Le fait est que, selon les statistiques officielles elles-mêmes, les patients traités par chimiothérapie, opiacés ou radiothérapie décèdent, dans 98% des cas, dans les sept années suivant le traitement... Et 95% d’entre eux dans les cinq années suivant le traitement. Qu’avec de telles données on parle de succès en oncologie, cela laisse songeur
 
Les balbutiements de la chimiothérapie moderne remontent à la découverte de l’efficacité des tristement célèbres gaz moutarde sur les cancers. En 1942, les pharmacologistes Louis Goodman Alfred Gilman, examinant le potentiel thérapeutique de certaines toxines développées par l’industrie militaire, observèrent lors d’autopsies de soldats exposés au gaz moutarde soufré (sulfure de 2,2'-dichlorodiéthyle), une importante hypoplasie lymphoïde associée à une myélosuppression (régression du système lymphatique et du nombre de globules sanguins, causant notamment une dépression immunitaire). Ils supposèrent que l’action mesurée d’un produit similaire à cet agent soufré pourrait causer une régression de tumeurs lymphatiques.
 
Les conclusions des essais honnêtes ne sont pas plus sûres que celles des études traditionnelles. Beaucoup des grands essais sont faussés par les intérêts financiers des firmes qui s'en servent pour forger "l'état actuel des connaissances" par les congrès, les revues, les journalistes qu'ils soutiennent. Les dérives suscitées par des intérêts financiers considérables aboutissent à une escroquerie pseudo scientifique qui se veut hégémonique
 
47 sur les 53 ne pourrait pas être répliquées. Il a décrit ses conclusions dans un morceau de commentaire publié mercredi dans la revue Nature.
 
Vous voulez la preuve ? Saviez-vous que les oncologues de 9 sur 10 refuseraient chimiothérapie s'ils avaient le cancer ? C'est à 91 % — un pourcentage énorme qui brille clairement une lumière sur la vérité : chimiothérapie tue. Oncologues classiques sont permettant pas seulement cela se produise, mais ils sont aussi intimidation de nombreux patients en chimiothérapie et la chirurgie juste après leur diagnostic.
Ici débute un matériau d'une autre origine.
Lemma reorder_chunk_inv fuel cs st c rest waiting todo : inv cs st rest [] waiting (c :: todo) -> blocked rest waiting ->
  (length rest < fuel)%nat ->
  exists st' rest' waiting', reorder_chunk fuel st c = Some st' /\ inv cs st' rest' [] waiting' todo /\ blocked rest' waiting'.
Proof.
  intros I Hb Hf. unfold reorder_chunk. destruct (note_chunk_inv _ _ _ _ _ _ I) as (cpa & -> & I1). cbn [mbind option_bind].
  fold (with_array st cpa). change (next st) with (next (with_array st cpa)).
  destruct (sequence_eq (sequence c) (next (with_array st cpa))) eqn:Es; cbn [negb].
  - apply sequence_eq_spec in Es. assert (c ∈ rest) as Hc by (apply (inv_in I1); left; apply elem_of_cons; by left).
    destruct rest as [|d r]; [by apply elem_of_nil in Hc|]. pose proof (i_numbered _ _ _ _ _ _ I1) as [Ed _].
    assert (d = c) as ->.
    { apply (same_sequence (d :: r)); [exact (inv_NoDup I1)|apply elem_of_cons; by left|done|congruence]. }
    rewrite (i_pmin _ _ _ _ _ _ I1). apply write_loop_inv with (1 := I1).
    pose proof (Permutation_length (i_rest _ _ _ _ _ _ I1)) as Hl. rewrite !length_app in Hl. cbn [length] in *. lia.
  - destruct (cache_chunk_inv _ _ _ _ _ _ I1) as (st' & -> & Hn & I2). exists st', rest, (c :: waiting).
    split; [done|]. split; [exact I2|]. destruct rest as [|d r]; [done|]. cbn.
    intros [->|Hd]%elem_of_cons; [|done].
    pose proof (i_numbered _ _ _ _ _ _ I1) as [Ed _]. apply sequence_eq_spec in Ed. congruence.
Qed.

Lemma inv_rest_length cs st rest hand waiting todo : inv cs st rest hand waiting todo -> (length rest <= length cs)%nat.
Proof. intros I. rewrite <- (i_out _ _ _ _ _ _ I), length_app. lia. Qed.

Lemma reorder_all_inv fuel cs todo' : forall st rest waiting todo,
  inv cs st rest [] waiting (todo' ++ todo) -> blocked rest waiting -> (length cs < fuel)%nat ->
  exists st' rest' waiting', reorder_all fuel st todo' = Some st' /\ inv cs st' rest' [] waiting' todo /\ blocked rest' waiting'.
Proof.
  induction todo' as [|c todo' IH]; intros st rest waiting todo I Hb Hf; cbn [reorder_all].
  - by exists st, rest, waiting.
  - pose proof (inv_rest_length _ _ _ _ _ _ I) as Hl.
    destruct (reorder_chunk_inv fuel _ _ _ _ _ _ I Hb ltac:(lia)) as (st1 & r1 & w1 & -> & I1 & B1). cbn [mbind option_bind].
    by apply (IH st1 r1 w1).
Qed.

Lemma inv_init cs arrivals : numbered sequence_reset cs -> Forall in_bounds cs -> cs ≡ₚ arrivals ->
  inv cs reorder_init cs [] [] arrivals.
Proof.
  intros Hn Hb Hp. split; cbn [reorder_init T next chunks_per_anchor pmin out app]; try done.
  - intros c Hc; by apply elem_of_nil in Hc.
  - intros c Hc; by apply elem_of_nil in Hc.
  - intros c Hc _ Hl. rewrite length_replicate in Hl. apply lookup_replicate_2. lia.
Qed.

(** When nothing is missing, nothing is left. *)
Lemma inv_end cs st rest waiting : inv cs st rest [] waiting [] -> blocked rest waiting ->
  rest = [] /\ waiting = [] /\ TreeFindMin (pmin st) (T st) = None.
Proof.
  intros I B. pose proof (i_rest _ _ _ _ _ _ I) as Hr. rewrite app_nil_r in Hr. cbn [app] in Hr.
  assert (rest = []) as ->.
  { destruct rest as [|d r]; [done|]. exfalso. apply B. rewrite <- Hr. apply elem_of_cons. by left. }
  apply Permutation_nil_l in Hr. symmetry in Hr. subst waiting. split; [done|]. split; [done|].
  rewrite (i_pmin _ _ _ _ _ _ I). destruct (TreeFindMin None (T st)) as [p|] eqn:Ep; [|done].
  destruct (least_queue _ _ _ _ _ p I Ep) as (x & _ & Hx). by apply elem_of_nil in Hx.
Qed.

Lemma inv_todo_perm cs st rest hand waiting todo todo' : todo ≡ₚ todo' ->
  inv cs st rest hand waiting todo -> inv cs st rest hand waiting todo'.
Proof.
  intros H [I1 I2 I3 I4 I5 I6 I7 I8 I9 I10 I11]. split; try done.
  - by rewrite I3, H.
  - intros c. rewrite <- H. apply I10.
Qed.

(** More fuel gives the same state. *)
Lemma write_loop_mono fuel fuel' st pos c st' : (fuel <= fuel')%nat ->
  write_loop fuel st pos c = Some st' -> write_loop fuel' st pos c = Some st'.
Proof.
  revert fuel' st pos c. induction fuel as [|fuel IH]; intros fuel' st pos c Hf; [done|].
  destruct fuel' as [|fuel']; [lia|]. cbn [write_loop]. destruct (write_next st c) as [st1|]; cbn [mbind option_bind]; [|done].
  destruct pos as [p|]; [|done]. destruct (l1num p =? s_l1num (next st1)); [|done].
  destruct (FindMin (queue p)) as [x|]; cbn [mbind option_bind]; [|done].
  destruct (sequence_eq (sequence x) (next st1)); [|done].
  destruct (take_first st1 p) as [[st2 pos2]|]; cbn [mbind option_bind]; [|done]. apply IH. lia.
Qed.

Lemma reorder_chunk_mono fuel fuel' st c st' : (fuel <= fuel')%nat ->
  reorder_chunk fuel st c = Some st' -> reorder_chunk fuel' st c = Some st'.
Proof.
  intros Hf. unfold reorder_chunk. destruct (note_chunk (chunks_per_anchor st) c); cbn [mbind option_bind]; [|done].
  destruct (negb _); [done|]. by apply write_loop_mono.
Qed.

(** The file only grows. *)
Lemma take_first_out st p st' pos : take_first st p = Some (st', pos) -> out st' = out st.
Proof.
  unfold take_first. destruct (DeleteMin chunk_l2 (queue p)) as [[e q]|]; cbn [mbind option_bind]; [|done].
  destruct (IsEmpty q); [destruct (TreeDelete _ _ _)|]; by intros [= <- <-].
Qed.

Lemma write_loop_out fuel : forall st pos c st', write_loop fuel st pos c = Some st' -> exists l, out st' = out st ++ l.
Proof.
  induction fuel as [|fuel IH]; intros st pos c st'; [done|]. cbn [write_loop].
  destruct (write_next st c) as [st1|] eqn:E1; cbn [mbind option_bind]; [|done].
  assert (out st1 = out st ++ [c]) as Eo.
  { unfold write_next in E1. destruct (chunks_per_anchor st !! _); cbn [mbind option_bind] in E1; [|done]. by injection E1 as <-. }
  assert (Some st1 = Some st' -> exists l, out st' = out st ++ l) as Stop by (intros [= <-]; by eexists).
  destruct pos as [p|]; [|exact Stop]. destruct (l1num p =? s_l1num (next st1)); [|exact Stop].
  destruct (FindMin (queue p)) as [x|]; cbn [mbind option_bind]; [|done].
  destruct (sequence_eq (sequence x) (next st1)); [|exact Stop].
  destruct (take_first st1 p) as [[st2 pos2]|] eqn:E2; cbn [mbind option_bind]; [|done].
  intros H. destruct (IH _ _ _ _ H) as [l El]. rewrite El, (take_first_out _ _ _ _ E2), Eo, <- app_assoc. by eexists.
Qed.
Pourquoi ce grand pourcentage des oncologues – ceux qui raconte autant des patients à obtenir une chimiothérapie – refuseraient de le faire eux-mêmes ? Parce qu'ils savent, qu'elle n'est pas seulement inefficace, mais extrêmement toxique. Peu importe, 75 % des patients atteints de cancer sont dirigés de recevoir une chimiothérapie. Pas encore assez choqué ? Un examen rigoureux de la chimiothérapie a révélé qu'il échoue pour 98% des personnes. Et lorsque la chimiothérapie a été testée contre l'absence de traitement, il n'y a pas de traitement qui a prouvé une meilleure option. De plus, c'est seulement deux à quatre pour cent des cancers répondent bien à la chimiothérapie.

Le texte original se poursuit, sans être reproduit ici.